Task to complete >>
Look through the material below. Return exactly the lines from the one with "(** [_required] and [_optional] *)" through the one with "risk_fraction ← fdiv risk_per_trade equity;", both included.

Entries shown >>
***

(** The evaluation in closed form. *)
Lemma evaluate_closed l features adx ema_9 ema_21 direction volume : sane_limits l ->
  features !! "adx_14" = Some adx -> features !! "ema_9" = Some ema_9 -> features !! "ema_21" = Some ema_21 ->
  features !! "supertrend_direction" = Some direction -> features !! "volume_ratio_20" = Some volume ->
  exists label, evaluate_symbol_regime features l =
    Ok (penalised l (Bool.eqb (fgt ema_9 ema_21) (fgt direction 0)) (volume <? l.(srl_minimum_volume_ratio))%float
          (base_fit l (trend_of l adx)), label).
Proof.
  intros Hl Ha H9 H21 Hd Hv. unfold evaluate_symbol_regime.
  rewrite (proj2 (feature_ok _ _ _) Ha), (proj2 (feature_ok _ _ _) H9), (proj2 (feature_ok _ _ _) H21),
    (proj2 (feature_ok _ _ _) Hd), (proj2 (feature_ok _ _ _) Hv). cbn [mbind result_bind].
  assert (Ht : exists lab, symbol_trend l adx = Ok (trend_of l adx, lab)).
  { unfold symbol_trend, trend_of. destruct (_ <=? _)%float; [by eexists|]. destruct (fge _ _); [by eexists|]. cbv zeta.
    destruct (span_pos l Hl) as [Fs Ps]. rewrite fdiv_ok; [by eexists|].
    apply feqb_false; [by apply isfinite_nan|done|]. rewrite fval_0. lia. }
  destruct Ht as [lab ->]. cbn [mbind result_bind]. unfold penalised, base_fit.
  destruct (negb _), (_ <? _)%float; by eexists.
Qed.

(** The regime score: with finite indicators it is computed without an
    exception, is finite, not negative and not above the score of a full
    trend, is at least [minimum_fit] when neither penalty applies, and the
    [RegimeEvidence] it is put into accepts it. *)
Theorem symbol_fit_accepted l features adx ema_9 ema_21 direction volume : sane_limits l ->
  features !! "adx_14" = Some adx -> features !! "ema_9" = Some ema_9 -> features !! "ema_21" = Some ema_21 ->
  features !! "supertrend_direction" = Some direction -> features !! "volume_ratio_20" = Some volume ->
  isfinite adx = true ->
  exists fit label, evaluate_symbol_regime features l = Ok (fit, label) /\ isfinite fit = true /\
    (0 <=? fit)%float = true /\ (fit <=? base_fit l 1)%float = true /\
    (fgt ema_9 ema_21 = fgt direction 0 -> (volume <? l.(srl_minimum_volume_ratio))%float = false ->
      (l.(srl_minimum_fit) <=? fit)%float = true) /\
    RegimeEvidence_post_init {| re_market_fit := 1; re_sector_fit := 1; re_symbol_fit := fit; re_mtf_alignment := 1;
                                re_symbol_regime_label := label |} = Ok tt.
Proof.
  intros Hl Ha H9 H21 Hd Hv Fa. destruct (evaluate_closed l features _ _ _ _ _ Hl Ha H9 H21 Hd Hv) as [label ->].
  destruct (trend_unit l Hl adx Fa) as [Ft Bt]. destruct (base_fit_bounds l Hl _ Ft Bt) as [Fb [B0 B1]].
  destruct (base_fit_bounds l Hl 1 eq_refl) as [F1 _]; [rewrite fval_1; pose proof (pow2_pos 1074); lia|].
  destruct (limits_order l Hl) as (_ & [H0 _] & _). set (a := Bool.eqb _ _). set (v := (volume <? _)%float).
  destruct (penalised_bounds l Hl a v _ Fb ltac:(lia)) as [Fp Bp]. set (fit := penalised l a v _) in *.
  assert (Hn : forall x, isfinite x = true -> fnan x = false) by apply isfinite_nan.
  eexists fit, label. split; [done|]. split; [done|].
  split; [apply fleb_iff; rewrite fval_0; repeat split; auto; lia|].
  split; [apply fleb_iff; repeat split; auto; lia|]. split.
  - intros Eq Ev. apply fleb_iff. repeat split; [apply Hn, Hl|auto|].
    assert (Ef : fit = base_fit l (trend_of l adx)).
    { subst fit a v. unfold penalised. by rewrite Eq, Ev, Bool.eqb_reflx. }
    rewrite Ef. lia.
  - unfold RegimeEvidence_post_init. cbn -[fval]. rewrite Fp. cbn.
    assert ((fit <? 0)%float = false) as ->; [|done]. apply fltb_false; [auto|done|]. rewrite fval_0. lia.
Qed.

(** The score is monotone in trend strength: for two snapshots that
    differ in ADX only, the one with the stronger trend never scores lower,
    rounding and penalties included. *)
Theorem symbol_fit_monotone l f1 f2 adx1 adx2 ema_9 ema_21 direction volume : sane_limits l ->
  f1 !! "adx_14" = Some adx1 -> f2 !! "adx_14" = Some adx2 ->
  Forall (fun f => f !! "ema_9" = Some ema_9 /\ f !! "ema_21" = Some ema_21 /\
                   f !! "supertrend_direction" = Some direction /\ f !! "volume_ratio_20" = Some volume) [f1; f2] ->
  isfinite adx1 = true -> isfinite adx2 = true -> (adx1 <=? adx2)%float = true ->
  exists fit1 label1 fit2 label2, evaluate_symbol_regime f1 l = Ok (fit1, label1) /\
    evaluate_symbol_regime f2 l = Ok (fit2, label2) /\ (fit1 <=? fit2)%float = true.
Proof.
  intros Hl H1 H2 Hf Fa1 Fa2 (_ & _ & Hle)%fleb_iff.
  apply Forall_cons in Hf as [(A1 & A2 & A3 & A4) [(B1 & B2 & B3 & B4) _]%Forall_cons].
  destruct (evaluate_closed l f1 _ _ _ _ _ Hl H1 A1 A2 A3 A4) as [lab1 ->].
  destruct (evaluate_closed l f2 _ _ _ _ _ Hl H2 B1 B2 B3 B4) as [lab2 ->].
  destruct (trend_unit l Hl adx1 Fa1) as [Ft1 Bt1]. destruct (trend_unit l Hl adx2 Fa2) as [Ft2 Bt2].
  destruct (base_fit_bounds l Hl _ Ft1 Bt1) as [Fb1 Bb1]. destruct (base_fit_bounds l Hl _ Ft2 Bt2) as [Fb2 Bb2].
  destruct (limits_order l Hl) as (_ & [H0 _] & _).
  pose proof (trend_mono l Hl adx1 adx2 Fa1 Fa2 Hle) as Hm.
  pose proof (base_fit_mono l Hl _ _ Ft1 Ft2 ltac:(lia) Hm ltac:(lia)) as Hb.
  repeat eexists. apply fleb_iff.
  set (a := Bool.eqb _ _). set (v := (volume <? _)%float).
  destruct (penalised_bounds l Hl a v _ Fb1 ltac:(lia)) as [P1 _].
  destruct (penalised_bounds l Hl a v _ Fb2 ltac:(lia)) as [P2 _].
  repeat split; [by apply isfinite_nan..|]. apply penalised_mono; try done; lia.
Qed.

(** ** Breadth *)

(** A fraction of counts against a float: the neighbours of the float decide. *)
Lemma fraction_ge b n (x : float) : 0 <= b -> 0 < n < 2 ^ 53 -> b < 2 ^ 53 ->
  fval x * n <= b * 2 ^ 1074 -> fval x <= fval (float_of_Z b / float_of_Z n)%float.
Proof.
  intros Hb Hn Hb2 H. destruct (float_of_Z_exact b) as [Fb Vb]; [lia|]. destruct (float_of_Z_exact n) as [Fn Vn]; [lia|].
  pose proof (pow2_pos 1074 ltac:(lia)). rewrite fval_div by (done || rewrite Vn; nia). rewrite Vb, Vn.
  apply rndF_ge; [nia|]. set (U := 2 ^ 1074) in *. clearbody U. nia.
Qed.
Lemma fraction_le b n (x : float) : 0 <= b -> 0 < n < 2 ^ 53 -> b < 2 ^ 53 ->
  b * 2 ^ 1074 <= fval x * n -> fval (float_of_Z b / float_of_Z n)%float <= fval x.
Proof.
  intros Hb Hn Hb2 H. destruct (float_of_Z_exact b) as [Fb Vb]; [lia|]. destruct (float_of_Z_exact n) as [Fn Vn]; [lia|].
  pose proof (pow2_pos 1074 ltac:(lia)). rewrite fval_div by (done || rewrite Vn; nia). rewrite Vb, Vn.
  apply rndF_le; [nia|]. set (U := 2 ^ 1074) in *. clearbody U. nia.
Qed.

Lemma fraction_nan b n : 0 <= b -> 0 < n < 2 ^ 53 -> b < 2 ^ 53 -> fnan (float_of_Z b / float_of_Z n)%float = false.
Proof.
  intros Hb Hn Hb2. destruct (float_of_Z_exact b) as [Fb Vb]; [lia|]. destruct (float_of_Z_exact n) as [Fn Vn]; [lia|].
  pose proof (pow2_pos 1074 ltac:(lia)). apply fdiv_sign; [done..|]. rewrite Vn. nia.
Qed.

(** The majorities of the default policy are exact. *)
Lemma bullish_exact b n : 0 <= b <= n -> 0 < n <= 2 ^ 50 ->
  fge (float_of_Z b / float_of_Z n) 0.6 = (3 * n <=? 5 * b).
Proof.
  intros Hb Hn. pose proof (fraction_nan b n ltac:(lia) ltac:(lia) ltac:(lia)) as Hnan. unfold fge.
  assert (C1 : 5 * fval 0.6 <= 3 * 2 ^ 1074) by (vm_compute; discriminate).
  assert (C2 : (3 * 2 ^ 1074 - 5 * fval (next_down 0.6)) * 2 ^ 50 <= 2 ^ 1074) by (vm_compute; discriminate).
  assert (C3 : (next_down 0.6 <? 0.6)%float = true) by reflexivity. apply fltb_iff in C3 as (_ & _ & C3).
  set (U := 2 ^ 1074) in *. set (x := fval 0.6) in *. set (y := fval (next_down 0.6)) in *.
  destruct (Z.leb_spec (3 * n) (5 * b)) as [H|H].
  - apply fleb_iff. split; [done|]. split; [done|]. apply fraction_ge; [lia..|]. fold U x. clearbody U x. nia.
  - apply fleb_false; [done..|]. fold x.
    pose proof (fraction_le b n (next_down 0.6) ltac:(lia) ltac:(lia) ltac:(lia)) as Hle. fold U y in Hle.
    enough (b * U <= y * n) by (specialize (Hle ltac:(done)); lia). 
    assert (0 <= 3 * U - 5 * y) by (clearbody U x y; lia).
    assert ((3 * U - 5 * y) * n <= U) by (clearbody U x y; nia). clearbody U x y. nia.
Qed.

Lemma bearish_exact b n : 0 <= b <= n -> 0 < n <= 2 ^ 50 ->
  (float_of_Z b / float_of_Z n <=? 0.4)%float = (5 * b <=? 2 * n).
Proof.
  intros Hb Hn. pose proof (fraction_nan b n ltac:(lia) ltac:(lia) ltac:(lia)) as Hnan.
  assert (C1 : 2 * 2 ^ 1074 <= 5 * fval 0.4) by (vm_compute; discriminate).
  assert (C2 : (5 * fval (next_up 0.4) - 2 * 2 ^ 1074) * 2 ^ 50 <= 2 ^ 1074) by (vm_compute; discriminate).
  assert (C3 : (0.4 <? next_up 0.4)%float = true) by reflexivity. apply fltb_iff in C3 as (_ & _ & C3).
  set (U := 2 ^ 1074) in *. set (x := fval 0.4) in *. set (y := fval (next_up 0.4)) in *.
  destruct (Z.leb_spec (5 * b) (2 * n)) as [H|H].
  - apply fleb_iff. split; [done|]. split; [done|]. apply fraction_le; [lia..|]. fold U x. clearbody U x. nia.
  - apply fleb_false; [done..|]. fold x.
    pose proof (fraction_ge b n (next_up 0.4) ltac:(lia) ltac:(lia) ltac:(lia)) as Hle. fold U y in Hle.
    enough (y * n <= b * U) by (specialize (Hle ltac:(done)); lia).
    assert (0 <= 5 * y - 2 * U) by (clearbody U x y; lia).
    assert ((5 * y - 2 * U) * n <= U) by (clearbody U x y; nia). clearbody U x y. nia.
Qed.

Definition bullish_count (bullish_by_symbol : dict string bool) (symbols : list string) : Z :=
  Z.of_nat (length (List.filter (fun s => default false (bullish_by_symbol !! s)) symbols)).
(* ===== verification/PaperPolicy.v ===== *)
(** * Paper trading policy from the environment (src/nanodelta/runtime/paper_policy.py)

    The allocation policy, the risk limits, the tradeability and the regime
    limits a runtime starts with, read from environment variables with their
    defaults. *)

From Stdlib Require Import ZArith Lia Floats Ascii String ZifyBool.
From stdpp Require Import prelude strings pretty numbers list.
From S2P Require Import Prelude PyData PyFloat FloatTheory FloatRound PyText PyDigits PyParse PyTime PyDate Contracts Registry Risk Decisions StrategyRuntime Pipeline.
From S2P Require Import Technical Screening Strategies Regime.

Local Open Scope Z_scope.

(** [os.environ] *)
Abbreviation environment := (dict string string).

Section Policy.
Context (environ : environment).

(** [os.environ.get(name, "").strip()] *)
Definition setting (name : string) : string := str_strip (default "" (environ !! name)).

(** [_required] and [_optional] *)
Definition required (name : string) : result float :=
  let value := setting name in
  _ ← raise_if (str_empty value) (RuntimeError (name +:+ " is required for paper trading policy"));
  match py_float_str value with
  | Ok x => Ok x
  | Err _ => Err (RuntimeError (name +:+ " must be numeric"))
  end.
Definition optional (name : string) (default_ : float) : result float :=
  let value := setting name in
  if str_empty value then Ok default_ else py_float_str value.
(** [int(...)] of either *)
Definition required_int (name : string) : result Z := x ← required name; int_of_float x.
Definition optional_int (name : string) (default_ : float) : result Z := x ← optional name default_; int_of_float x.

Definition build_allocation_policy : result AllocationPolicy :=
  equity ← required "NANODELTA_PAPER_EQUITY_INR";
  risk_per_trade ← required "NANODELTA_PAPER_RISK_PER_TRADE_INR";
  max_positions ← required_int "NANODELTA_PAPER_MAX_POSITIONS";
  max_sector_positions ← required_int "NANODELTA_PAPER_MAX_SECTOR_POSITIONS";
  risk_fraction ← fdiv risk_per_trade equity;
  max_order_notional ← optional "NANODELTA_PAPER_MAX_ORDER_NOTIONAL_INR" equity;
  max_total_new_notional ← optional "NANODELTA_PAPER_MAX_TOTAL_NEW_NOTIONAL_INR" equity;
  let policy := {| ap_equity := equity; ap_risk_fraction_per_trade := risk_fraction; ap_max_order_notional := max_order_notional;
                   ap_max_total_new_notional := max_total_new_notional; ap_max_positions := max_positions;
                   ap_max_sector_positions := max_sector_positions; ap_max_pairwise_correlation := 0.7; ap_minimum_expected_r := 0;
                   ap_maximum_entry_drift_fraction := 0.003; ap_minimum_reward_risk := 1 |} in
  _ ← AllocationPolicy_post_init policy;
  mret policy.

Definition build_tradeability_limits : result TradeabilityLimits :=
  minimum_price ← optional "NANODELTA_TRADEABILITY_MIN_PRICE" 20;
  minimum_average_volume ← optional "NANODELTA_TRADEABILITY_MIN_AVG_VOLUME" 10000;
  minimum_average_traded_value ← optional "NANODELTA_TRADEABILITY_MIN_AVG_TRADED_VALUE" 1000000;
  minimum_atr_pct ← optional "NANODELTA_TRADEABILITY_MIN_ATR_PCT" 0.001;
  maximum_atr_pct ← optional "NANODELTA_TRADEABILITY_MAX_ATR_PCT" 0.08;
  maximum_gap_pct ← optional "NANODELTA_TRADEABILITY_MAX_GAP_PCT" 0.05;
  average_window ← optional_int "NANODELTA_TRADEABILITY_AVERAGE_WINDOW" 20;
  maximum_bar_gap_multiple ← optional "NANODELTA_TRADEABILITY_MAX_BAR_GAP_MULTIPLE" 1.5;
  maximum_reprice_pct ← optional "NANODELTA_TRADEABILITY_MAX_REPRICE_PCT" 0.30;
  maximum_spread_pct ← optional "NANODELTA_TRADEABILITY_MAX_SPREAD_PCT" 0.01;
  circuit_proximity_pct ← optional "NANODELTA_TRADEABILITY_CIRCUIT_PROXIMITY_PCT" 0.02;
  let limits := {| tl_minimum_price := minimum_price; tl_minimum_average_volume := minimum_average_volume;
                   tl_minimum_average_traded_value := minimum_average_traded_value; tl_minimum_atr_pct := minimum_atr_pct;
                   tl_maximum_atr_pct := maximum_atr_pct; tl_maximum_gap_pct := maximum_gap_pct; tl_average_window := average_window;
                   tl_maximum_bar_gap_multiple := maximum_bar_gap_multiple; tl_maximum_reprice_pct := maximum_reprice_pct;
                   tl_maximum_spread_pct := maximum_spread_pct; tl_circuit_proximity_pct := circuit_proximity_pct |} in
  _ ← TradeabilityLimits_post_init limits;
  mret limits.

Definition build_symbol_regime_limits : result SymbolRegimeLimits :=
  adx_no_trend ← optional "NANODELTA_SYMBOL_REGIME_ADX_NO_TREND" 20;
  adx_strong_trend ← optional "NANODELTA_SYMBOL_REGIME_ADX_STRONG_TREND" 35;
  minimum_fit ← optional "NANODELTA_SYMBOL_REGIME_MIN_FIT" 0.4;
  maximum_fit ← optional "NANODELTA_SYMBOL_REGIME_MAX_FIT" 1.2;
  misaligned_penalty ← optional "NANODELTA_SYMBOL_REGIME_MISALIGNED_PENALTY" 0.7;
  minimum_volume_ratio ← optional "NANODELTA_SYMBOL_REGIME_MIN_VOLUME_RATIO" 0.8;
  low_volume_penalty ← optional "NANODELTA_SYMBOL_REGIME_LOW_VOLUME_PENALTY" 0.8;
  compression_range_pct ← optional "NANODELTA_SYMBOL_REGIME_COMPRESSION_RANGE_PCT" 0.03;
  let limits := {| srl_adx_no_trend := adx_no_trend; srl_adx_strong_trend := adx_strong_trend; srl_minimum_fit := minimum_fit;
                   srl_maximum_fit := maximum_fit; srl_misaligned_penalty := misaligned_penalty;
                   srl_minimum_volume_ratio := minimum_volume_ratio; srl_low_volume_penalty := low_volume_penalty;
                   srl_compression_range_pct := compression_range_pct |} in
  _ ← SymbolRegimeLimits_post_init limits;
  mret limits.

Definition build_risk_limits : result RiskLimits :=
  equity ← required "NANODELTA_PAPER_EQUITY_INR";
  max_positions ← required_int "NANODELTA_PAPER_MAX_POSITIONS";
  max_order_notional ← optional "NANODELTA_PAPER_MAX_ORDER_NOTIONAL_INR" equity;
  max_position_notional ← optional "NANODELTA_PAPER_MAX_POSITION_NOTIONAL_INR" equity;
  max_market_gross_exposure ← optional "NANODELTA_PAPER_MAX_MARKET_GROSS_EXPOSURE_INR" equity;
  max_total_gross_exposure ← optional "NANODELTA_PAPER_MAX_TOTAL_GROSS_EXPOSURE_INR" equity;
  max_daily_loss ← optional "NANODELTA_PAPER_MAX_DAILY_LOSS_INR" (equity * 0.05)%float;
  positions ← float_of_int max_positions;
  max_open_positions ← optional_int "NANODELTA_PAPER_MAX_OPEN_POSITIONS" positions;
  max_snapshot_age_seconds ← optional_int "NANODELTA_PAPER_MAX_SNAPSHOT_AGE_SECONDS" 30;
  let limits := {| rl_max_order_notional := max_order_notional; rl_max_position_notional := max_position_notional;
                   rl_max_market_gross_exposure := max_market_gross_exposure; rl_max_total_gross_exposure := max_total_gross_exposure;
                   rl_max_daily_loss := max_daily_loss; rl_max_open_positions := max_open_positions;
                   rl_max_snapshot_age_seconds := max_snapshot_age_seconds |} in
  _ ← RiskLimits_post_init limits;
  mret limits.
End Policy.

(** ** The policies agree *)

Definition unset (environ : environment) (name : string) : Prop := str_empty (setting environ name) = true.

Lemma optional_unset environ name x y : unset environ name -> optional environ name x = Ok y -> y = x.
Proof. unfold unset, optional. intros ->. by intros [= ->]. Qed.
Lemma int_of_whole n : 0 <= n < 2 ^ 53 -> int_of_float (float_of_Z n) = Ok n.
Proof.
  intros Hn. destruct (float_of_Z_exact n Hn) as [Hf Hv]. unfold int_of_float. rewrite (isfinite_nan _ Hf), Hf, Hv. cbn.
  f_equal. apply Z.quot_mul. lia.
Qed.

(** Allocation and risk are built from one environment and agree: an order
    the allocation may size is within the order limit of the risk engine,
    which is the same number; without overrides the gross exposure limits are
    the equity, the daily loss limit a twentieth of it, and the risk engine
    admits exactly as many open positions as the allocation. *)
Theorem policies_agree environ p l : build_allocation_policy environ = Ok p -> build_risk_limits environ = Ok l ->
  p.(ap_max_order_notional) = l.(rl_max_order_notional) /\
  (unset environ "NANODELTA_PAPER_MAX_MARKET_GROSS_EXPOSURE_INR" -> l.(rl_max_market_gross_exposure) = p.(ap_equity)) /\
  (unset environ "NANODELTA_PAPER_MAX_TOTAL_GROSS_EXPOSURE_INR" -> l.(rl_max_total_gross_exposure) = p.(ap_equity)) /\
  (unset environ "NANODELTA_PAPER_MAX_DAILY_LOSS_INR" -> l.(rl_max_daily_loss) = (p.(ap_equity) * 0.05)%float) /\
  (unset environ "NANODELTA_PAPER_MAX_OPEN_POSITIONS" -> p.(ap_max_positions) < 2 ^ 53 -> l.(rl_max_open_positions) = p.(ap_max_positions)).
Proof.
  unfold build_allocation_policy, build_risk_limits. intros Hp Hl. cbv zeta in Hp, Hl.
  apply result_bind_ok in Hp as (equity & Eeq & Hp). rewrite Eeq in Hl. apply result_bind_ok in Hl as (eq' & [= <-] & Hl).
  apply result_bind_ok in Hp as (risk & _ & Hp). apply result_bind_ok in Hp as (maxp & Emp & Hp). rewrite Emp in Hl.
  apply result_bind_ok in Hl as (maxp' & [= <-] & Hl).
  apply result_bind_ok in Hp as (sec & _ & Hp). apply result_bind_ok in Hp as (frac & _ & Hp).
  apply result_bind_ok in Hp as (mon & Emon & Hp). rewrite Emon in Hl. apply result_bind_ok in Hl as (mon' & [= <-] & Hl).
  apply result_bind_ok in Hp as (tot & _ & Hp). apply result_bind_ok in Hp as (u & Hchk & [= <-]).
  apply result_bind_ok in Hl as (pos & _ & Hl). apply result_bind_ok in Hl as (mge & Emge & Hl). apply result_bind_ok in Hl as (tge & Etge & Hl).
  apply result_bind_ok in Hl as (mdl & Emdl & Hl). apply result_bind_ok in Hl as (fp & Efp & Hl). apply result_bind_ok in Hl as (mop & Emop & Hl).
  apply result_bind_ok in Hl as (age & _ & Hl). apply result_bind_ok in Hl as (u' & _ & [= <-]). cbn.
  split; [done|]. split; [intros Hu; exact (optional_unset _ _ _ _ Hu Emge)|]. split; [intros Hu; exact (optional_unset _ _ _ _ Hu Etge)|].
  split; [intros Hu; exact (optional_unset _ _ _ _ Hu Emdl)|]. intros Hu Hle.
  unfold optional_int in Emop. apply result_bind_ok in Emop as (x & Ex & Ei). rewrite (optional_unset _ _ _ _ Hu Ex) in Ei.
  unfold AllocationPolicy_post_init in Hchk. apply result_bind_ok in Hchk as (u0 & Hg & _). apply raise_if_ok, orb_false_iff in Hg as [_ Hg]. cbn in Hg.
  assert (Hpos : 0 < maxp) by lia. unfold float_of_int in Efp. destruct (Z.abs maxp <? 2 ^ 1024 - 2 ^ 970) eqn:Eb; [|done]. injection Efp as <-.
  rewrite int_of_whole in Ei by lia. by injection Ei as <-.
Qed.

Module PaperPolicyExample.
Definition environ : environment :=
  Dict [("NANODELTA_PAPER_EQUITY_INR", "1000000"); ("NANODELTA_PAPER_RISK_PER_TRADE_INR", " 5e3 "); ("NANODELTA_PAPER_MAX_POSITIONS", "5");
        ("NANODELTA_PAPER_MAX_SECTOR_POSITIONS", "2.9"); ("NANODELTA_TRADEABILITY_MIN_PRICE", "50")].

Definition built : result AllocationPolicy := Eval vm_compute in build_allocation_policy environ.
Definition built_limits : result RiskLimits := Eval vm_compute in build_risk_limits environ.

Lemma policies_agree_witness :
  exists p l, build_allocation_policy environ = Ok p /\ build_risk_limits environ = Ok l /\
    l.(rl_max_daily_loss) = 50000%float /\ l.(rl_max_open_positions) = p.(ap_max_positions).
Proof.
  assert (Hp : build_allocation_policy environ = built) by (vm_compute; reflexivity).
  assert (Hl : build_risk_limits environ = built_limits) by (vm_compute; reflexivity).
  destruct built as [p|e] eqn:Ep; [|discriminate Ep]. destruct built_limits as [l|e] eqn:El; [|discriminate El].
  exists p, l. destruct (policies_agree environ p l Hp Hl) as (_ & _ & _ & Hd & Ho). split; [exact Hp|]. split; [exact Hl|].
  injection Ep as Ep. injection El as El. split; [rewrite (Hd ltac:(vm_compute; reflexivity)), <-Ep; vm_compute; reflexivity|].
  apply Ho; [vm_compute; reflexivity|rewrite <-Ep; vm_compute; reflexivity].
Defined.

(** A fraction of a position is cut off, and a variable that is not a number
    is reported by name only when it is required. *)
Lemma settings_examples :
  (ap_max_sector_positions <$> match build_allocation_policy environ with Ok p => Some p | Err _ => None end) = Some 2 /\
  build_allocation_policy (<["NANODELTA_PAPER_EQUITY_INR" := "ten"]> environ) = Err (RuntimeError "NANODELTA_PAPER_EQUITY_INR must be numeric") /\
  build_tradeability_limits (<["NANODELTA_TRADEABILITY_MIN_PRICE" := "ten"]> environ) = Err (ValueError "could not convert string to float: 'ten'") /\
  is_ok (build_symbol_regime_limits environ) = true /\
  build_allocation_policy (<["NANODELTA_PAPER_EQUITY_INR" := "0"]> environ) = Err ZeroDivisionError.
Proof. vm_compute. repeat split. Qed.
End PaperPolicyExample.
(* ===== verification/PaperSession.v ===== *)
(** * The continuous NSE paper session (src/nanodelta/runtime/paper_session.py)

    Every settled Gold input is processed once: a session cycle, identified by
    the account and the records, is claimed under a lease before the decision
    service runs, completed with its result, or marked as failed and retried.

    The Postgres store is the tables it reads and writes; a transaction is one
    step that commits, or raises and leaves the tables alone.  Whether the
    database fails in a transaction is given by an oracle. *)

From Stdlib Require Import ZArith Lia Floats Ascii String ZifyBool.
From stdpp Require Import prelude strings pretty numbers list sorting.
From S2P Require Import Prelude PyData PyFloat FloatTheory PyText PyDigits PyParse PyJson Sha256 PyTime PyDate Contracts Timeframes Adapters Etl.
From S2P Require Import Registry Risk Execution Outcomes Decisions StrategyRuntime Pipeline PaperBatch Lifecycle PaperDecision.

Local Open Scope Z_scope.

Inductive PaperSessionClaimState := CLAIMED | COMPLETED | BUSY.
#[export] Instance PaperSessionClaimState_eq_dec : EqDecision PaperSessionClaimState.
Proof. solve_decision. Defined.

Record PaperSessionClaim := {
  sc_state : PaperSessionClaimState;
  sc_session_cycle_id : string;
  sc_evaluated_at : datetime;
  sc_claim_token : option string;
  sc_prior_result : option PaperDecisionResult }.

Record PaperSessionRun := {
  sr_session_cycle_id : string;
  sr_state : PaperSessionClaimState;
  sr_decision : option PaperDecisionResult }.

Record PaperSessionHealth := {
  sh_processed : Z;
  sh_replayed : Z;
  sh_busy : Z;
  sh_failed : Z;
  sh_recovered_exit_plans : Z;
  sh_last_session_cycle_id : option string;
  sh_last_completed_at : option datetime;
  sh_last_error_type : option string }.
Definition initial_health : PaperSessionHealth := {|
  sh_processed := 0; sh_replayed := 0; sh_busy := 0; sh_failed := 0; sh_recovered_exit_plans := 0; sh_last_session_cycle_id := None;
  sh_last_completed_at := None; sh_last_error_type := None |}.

***

Output of the task >>
(** [_required] and [_optional] *)
Definition required (name : string) : result float :=
  let value := setting name in
  _ ← raise_if (str_empty value) (RuntimeError (name +:+ " is required for paper trading policy"));
  match py_float_str value with
  | Ok x => Ok x
  | Err _ => Err (RuntimeError (name +:+ " must be numeric"))
  end.
Definition optional (name : string) (default_ : float) : result float :=
  let value := setting name in
  if str_empty value then Ok default_ else py_float_str value.
(** [int(...)] of either *)
Definition required_int (name : string) : result Z := x ← required name; int_of_float x.
Definition optional_int (name : string) (default_ : float) : result Z := x ← optional name default_; int_of_float x.

Definition build_allocation_policy : result AllocationPolicy :=
  equity ← required "NANODELTA_PAPER_EQUITY_INR";
  risk_per_trade ← required "NANODELTA_PAPER_RISK_PER_TRADE_INR";
  max_positions ← required_int "NANODELTA_PAPER_MAX_POSITIONS";
  max_sector_positions ← required_int "NANODELTA_PAPER_MAX_SECTOR_POSITIONS";
  risk_fraction ← fdiv risk_per_trade equity;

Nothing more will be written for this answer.